Nous prenons l'aérotrain jusqu'à New
Heaven. Il n'y a très peu de route dans cet empire, les
liaisons se font en train magnétique ou en nef à
anti-gravité pour les charges les plus lourdes. La gare est
distante d'un petit kilomètre à parcourir à
pied, sur un revêtement semblable au macadam mais de couleur
sable ; un champ magnétique repousse les flocons de neige,
gardant la chaussée sèche, perdue dans mes souvenirs,
je n'échange pas un mot jusqu'à la station. A part
l'institut, la gare et les rails suspendus à dix
mètres du sol, il n'y a rien autour de nous, une sombre
forêt nous entoure sur plusieurs kilomètres. Nous
prenons place dans le salon d'attente de la noblesse, des
employés bruns, dans l'uniforme bleu marine de la compagnie
de transport, vaquent à leur tache en silence. Une autre
élève est assise, bien droite, dans le salon, avec
son chaperon, comme moi.
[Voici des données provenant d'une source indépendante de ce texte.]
(* ===== verification/Task.v ===== *)
(** * Task structures: include/linux/sched.h, include/signal.h

    A pointer to a [task_struct] is the index of the task's slot in [task[]];
    pointers to inodes and open files are indices into [inode_table] and
    [file_table].  Segment descriptors keep their two words bit by bit. *)

From Stdlib Require Import ZArith Lia.
From stdpp Require Import base numbers list.
From S2P Require Import Prelude.

Definition NR_TASKS : Z := 64.
Definition HZ : Z := 100.
Definition NR_OPEN : Z := 20.

Definition TASK_RUNNING : Z := 0.
Definition TASK_INTERRUPTIBLE : Z := 1.
Definition TASK_UNINTERRUPTIBLE : Z := 2.
Definition TASK_ZOMBIE : Z := 3.
Definition TASK_STOPPED : Z := 4.

(** ** Signals and errors *)

Definition SIGHUP : Z := 1.
Definition SIGINT : Z := 2.
Definition SIGQUIT : Z := 3.
Definition SIGKILL : Z := 9.
Definition SIGPIPE : Z := 13.
Definition SIGALRM : Z := 14.
Definition SIGCHLD : Z := 17.
Definition SIGSTOP : Z := 19.
Definition SA_NOMASK : Z := 0x40000000.
Definition SA_ONESHOT : Z := 0x80000000.

Definition EPERM : Z := 1.
Definition ENOENT : Z := 2.
Definition ESRCH : Z := 3.
Definition EINTR : Z := 4.
Definition EIO : Z := 5.
Definition EBADF : Z := 9.
Definition ECHILD : Z := 10.
Definition EAGAIN : Z := 11.
Definition ENOMEM : Z := 12.
Definition EINVAL : Z := 22.
Definition EMFILE : Z := 24.
Definition ERROR : Z := 99.
Definition ENOSYS : Z := 38.

(** A signal set is a 32-bit word; signal [sig] is its bit [sig - 1]. *)
Definition sigbit (sig : Z) : Z := u32 (Z.shiftl 1 (sig - 1)).

Record sigaction_t := SigAction { sa_handler : Z; sa_mask : Z; sa_flags : Z; sa_restorer : Z }.
#[global] Instance sigaction_t_fields : Fields sigaction_t := fun x =>
  SigAction (sa_handler x) (sa_mask x) (sa_flags x) (sa_restorer x).
#[global] Instance set_sa_handler : Setter sa_handler := ltac:(solve_setter).
#[global] Instance set_sa_mask : Setter sa_mask := ltac:(solve_setter).
#[global] Instance set_sa_flags : Setter sa_flags := ltac:(solve_setter).
#[global] Instance set_sa_restorer : Setter sa_restorer := ltac:(solve_setter).

(** ** Descriptors *)

(** [struct descriptor_struct], 8 bytes; [a] holds the bytes 0 to 3. *)
Record descriptor := Desc { desc_a : Z; desc_b : Z }.

(** The 64 bits of a descriptor, and the byte at an offset. *)
Definition desc_bits (d : descriptor) : Z := desc_a d + desc_b d * 4294967296.
Definition desc_of_bits (x : Z) : descriptor := Desc (u32 x) (u32 (x / 4294967296)).
Definition desc_byte (d : descriptor) (i : Z) : Z := u8 (Z.shiftr (desc_bits d) (8 * i)).
Definition desc_store_byte (d : descriptor) (i v : Z) : descriptor :=
  desc_of_bits (Z.lor (Z.ldiff (desc_bits d) (Z.shiftl 255 (8 * i))) (Z.shiftl (u8 v) (8 * i))).

(** [movw dx, 2(addr); rorl 16; movb dl, 4(addr); movb dh, 7(addr)] *)
Definition set_base (d : descriptor) (base : Z) : descriptor :=
  let d := desc_store_byte d 2 base in
  let d := desc_store_byte d 3 (Z.shiftr base 8) in
  let d := desc_store_byte d 4 (Z.shiftr base 16) in
  desc_store_byte d 7 (Z.shiftr base 24).

Definition get_base (d : descriptor) : Z :=
  desc_byte d 2 + desc_byte d 3 * 256 + desc_byte d 4 * 65536 + desc_byte d 7 * 16777216.

(** [lsll; incl]: the limit in bytes of a descriptor, from its 20-bit limit
    field and its granularity bit. *)
Definition get_limit (d : descriptor) : Z :=
  let l := desc_byte d 0 + desc_byte d 1 * 256 + Z.land (desc_byte d 6) 15 * 65536 in
  u32 ((if istrue (Z.land (desc_byte d 6) 128) then l * 4096 + 4095 else l) + 1).

(** [_LDT(n)], the selector of the LDT of task [n]. *)
Definition FIRST_TSS_ENTRY : Z := 4.
Definition FIRST_LDT_ENTRY : Z := FIRST_TSS_ENTRY + 1.
Definition LDT_of (n : Z) : Z := u32 (Z.shiftl FIRST_LDT_ENTRY 3 + Z.shiftl n 3 * 2).

(** ** The task structure *)

Record tss_struct := Tss {
  back_link : Z; esp0 : Z; ss0 : Z; esp1 : Z; ss1 : Z; esp2 : Z; ss2 : Z; cr3 : Z; eip : Z;
  eflags : Z; eax : Z; ecx : Z; edx : Z; ebx : Z; esp : Z; ebp : Z; esi : Z; edi : Z; es : Z;
  cs : Z; ss : Z; ds : Z; fs : Z; gs : Z; ldt_sel : Z; trace_bitmap : Z; i387 : list Z
}.
#[global] Instance tss_struct_fields : Fields tss_struct := fun x => Tss
  (back_link x) (esp0 x) (ss0 x) (esp1 x) (ss1 x) (esp2 x) (ss2 x) (cr3 x) (eip x) (eflags x)
  (eax x) (ecx x) (edx x) (ebx x) (esp x) (ebp x) (esi x) (edi x) (es x) (cs x) (ss x) (ds x)
  (fs x) (gs x) (ldt_sel x) (trace_bitmap x) (i387 x).
#[global] Instance set_back_link : Setter back_link := ltac:(solve_setter).
#[global] Instance set_esp0 : Setter esp0 := ltac:(solve_setter).
#[global] Instance set_ss0 : Setter ss0 := ltac:(solve_setter).
#[global] Instance set_esp1 : Setter esp1 := ltac:(solve_setter).
#[global] Instance set_ss1 : Setter ss1 := ltac:(solve_setter).
#[global] Instance set_esp2 : Setter esp2 := ltac:(solve_setter).
#[global] Instance set_ss2 : Setter ss2 := ltac:(solve_setter).
#[global] Instance set_cr3 : Setter cr3 := ltac:(solve_setter).
#[global] Instance set_eip : Setter eip := ltac:(solve_setter).
#[global] Instance set_eflags : Setter eflags := ltac:(solve_setter).
#[global] Instance set_eax : Setter eax := ltac:(solve_setter).
#[global] Instance set_ecx : Setter ecx := ltac:(solve_setter).
#[global] Instance set_edx : Setter edx := ltac:(solve_setter).
#[global] Instance set_ebx : Setter ebx := ltac:(solve_setter).
#[global] Instance set_esp : Setter esp := ltac:(solve_setter).
#[global] Instance set_ebp : Setter ebp := ltac:(solve_setter).
#[global] Instance set_esi : Setter esi := ltac:(solve_setter).
#[global] Instance set_edi : Setter edi := ltac:(solve_setter).
#[global] Instance set_es : Setter es := ltac:(solve_setter).
#[global] Instance set_cs : Setter cs := ltac:(solve_setter).
#[global] Instance set_ss : Setter ss := ltac:(solve_setter).
#[global] Instance set_ds : Setter ds := ltac:(solve_setter).
#[global] Instance set_fs : Setter fs := ltac:(solve_setter).
#[global] Instance set_gs : Setter gs := ltac:(solve_setter).
#[global] Instance set_ldt_sel : Setter ldt_sel := ltac:(solve_setter).
#[global] Instance set_trace_bitmap : Setter trace_bitmap := ltac:(solve_setter).
#[global] Instance set_i387 : Setter i387 := ltac:(solve_setter).

Record task_struct := Task {
  state : Z; counter : Z; priority : Z; signal : Z; sigaction : list sigaction_t; blocked : Z;
  exit_code : Z; start_code : Z; end_code : Z; end_data : Z; brk : Z; start_stack : Z; pid : Z;
  father : Z; pgrp : Z; session : Z; leader : Z; uid : Z; euid : Z; suid : Z; gid : Z;
  egid : Z; sgid : Z; alarm : Z; utime : Z; stime : Z; cutime : Z; cstime : Z; start_time : Z;
  used_math : Z; tty : Z; umask : Z; pwd : option Z; root : option Z; executable : option Z;
  close_on_exec : Z; filp : list (option Z); ldt : list descriptor; tss : tss_struct
}.
#[global] Instance task_struct_fields : Fields task_struct := fun x => Task
  (state x) (counter x) (priority x) (signal x) (sigaction x) (blocked x) (exit_code x)
  (start_code x) (end_code x) (end_data x) (brk x) (start_stack x) (pid x) (father x) (pgrp x)
  (session x) (leader x) (uid x) (euid x) (suid x) (gid x) (egid x) (sgid x) (alarm x)
  (utime x) (stime x) (cutime x) (cstime x) (start_time x) (used_math x) (tty x) (umask x)
  (pwd x) (root x) (executable x) (close_on_exec x) (filp x) (ldt x) (tss x).
#[global] Instance set_state : Setter state := ltac:(solve_setter).
#[global] Instance set_counter : Setter counter := ltac:(solve_setter).
#[global] Instance set_priority : Setter priority := ltac:(solve_setter).
#[global] Instance set_signal : Setter signal := ltac:(solve_setter).
#[global] Instance set_sigaction : Setter sigaction := ltac:(solve_setter).
#[global] Instance set_blocked : Setter blocked := ltac:(solve_setter).
#[global] Instance set_exit_code : Setter exit_code := ltac:(solve_setter).
#[global] Instance set_start_code : Setter start_code := ltac:(solve_setter).
#[global] Instance set_end_code : Setter end_code := ltac:(solve_setter).
#[global] Instance set_end_data : Setter end_data := ltac:(solve_setter).
#[global] Instance set_brk : Setter brk := ltac:(solve_setter).
#[global] Instance set_start_stack : Setter start_stack := ltac:(solve_setter).
#[global] Instance set_pid : Setter pid := ltac:(solve_setter).
#[global] Instance set_father : Setter father := ltac:(solve_setter).
#[global] Instance set_pgrp : Setter pgrp := ltac:(solve_setter).
#[global] Instance set_session : Setter session := ltac:(solve_setter).
#[global] Instance set_leader : Setter leader := ltac:(solve_setter).
#[global] Instance set_uid : Setter uid := ltac:(solve_setter).
#[global] Instance set_euid : Setter euid := ltac:(solve_setter).
#[global] Instance set_suid : Setter suid := ltac:(solve_setter).
#[global] Instance set_gid : Setter gid := ltac:(solve_setter).
#[global] Instance set_egid : Setter egid := ltac:(solve_setter).
#[global] Instance set_sgid : Setter sgid := ltac:(solve_setter).
#[global] Instance set_alarm : Setter alarm := ltac:(solve_setter).
#[global] Instance set_utime : Setter utime := ltac:(solve_setter).
#[global] Instance set_stime : Setter stime := ltac:(solve_setter).
#[global] Instance set_cutime : Setter cutime := ltac:(solve_setter).
#[global] Instance set_cstime : Setter cstime := ltac:(solve_setter).
#[global] Instance set_start_time : Setter start_time := ltac:(solve_setter).
#[global] Instance set_used_math : Setter used_math := ltac:(solve_setter).
#[global] Instance set_tty : Setter tty := ltac:(solve_setter).
#[global] Instance set_umask : Setter umask := ltac:(solve_setter).
#[global] Instance set_pwd : Setter pwd := ltac:(solve_setter).
#[global] Instance set_root : Setter root := ltac:(solve_setter).
#[global] Instance set_executable : Setter executable := ltac:(solve_setter).
#[global] Instance set_close_on_exec : Setter close_on_exec := ltac:(solve_setter).
#[global] Instance set_filp : Setter filp := ltac:(solve_setter).
#[global] Instance set_ldt : Setter ldt := ltac:(solve_setter).
#[global] Instance set_tss : Setter tss := ltac:(solve_setter).

Definition KERNEL_DATA_SEG : Z := 0x10.
Definition TASK_DATA_SEG : Z := 0x17.
Definition PAGE_SIZE : Z := 4096.

(** [INIT_TASK]; [stack] is the address of the union that holds the task and
    [pg_dir] that of the page directory. *)
Definition INIT_TASK (stack pg_dir : Z) : task_struct :=
  Task 0 15 15 0 (replicate 32 (SigAction 0 0 0 0)) 0 0 0 0 0 0 0
    0 (-1) 0 0 0 0 0 0 0 0 0 0 0 0 0 0 0 0
    (-1) 18 None None None 0 (replicate 20 None)
    [Desc 0 0; Desc 0x009f 0x00c0fa00; Desc 0x009f 0x00c0f200]
    (Tss 0 (u32 (stack + PAGE_SIZE)) KERNEL_DATA_SEG 0 0 0 0 pg_dir 0 0 0 0 0 0 0 0 0 0
       TASK_DATA_SEG TASK_DATA_SEG TASK_DATA_SEG TASK_DATA_SEG TASK_DATA_SEG TASK_DATA_SEG
       (LDT_of 0) 0x80000000 (replicate 27 0)).

(** ** Lemmas on descriptors *)

Lemma desc_of_bits_mod x : desc_bits (desc_of_bits x) = x mod 2 ^ 64.
Proof. unfold desc_bits, desc_of_bits, u32. simpl. change (2 ^ 64) with 18446744073709551616. dmlia. Qed.

Lemma u8_bits x n : 0 <= n -> Z.testbit (u8 x) n = (n <? 8) && Z.testbit x n.
Proof.
  intros Hn. unfold u8. change 256 with (2 ^ 8). destruct (Z.ltb_spec n 8).
  - by rewrite Z.mod_pow2_bits_low by lia.
  - by rewrite Z.mod_pow2_bits_high by lia.
Qed.

(** The bytes of a descriptor are independent. *)
Lemma desc_byte_store d i j v :
  0 <= i < 8 -> 0 <= j < 8 ->
  desc_byte (desc_store_byte d i v) j = if i =? j then u8 v else desc_byte d j.
Proof.
  intros Hi Hj. unfold desc_byte at 1, desc_store_byte. rewrite desc_of_bits_mod.
  apply Z.bits_inj_iff'. intros n Hn. rewrite u8_bits by done.
  destruct (Z.ltb_spec n 8) as [Hn8|Hn8]; cbn [andb].
  2: { destruct (i =? j); [|unfold desc_byte]; rewrite u8_bits by done;
       by rewrite (proj2 (Z.ltb_ge _ _) Hn8). }
  rewrite Z.shiftr_spec, Z.mod_pow2_bits_low, Z.lor_spec, Z.ldiff_spec, !Z.shiftl_spec by lia.
  change 255 with (Z.ones 8). destruct (Z.eqb_spec i j) as [->|Hne].
  - replace (n + 8 * j - 8 * j) with n by lia. rewrite Z.ones_spec_low by lia.
    by rewrite andb_false_r.
  - unfold desc_byte. rewrite (u8_bits _ n) by done. rewrite (proj2 (Z.ltb_lt n 8) Hn8), Z.shiftr_spec by lia.
    destruct (decide (i < j)).
    + rewrite Z.ones_spec_high by lia. rewrite u8_bits by lia.
      rewrite (proj2 (Z.ltb_ge (n + 8 * j - 8 * i) 8)) by lia. cbn. by rewrite andb_true_r, orb_false_r.
    + rewrite !(Z.testbit_neg_r _ (n + 8 * j - 8 * i)) by lia. cbn. by rewrite andb_true_r, orb_false_r.
Qed.

Lemma get_base_set_base d base : is_u32 base -> get_base (set_base d base) = base.
Proof.
  unfold is_u32. intros Hb. unfold get_base, set_base. rewrite !desc_byte_store by lia. cbn.
  unfold u8. rewrite !Z.shiftr_div_pow2 by lia.
  change (2 ^ 8) with 256. change (2 ^ 16) with 65536. change (2 ^ 24) with 16777216. dmlia.
Qed.

Lemma get_limit_set_base d base : get_limit (set_base d base) = get_limit d.
Proof. unfold get_limit, set_base. rewrite !desc_byte_store by lia. done. Qed.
Je ne la connais pas, je la trouve
très belle dans son tailleur bleu, mais je n'ai pas envie de
lui parler. Et puis, la chaînette de sa cheville gauche est
sous son bas.
L'aérotrain nous emporte vers la capitale ;
nous avons pris place dans un compartiment privé
réservé à la noblesse blonde, dans un univers
de capiton, de bois précieux et de servantes qui viennent
régulièrement nous apporter des petits gâteaux
absolument pas nourrissants et un breuvage chaud qui s'apparente au
thé mais sans ses propriétés
fâcheuses.
_ Le prince Boris vous attend chez le professeur,
Mademoiselle.
Boris, en vertu de sa rousseur, est donc prince. Je
souris en pensant que cela a dû jeter la consternation
à la cour, contrairement à moi, Boris n'est
absolument pas dans les canons de beauté de l'Empire.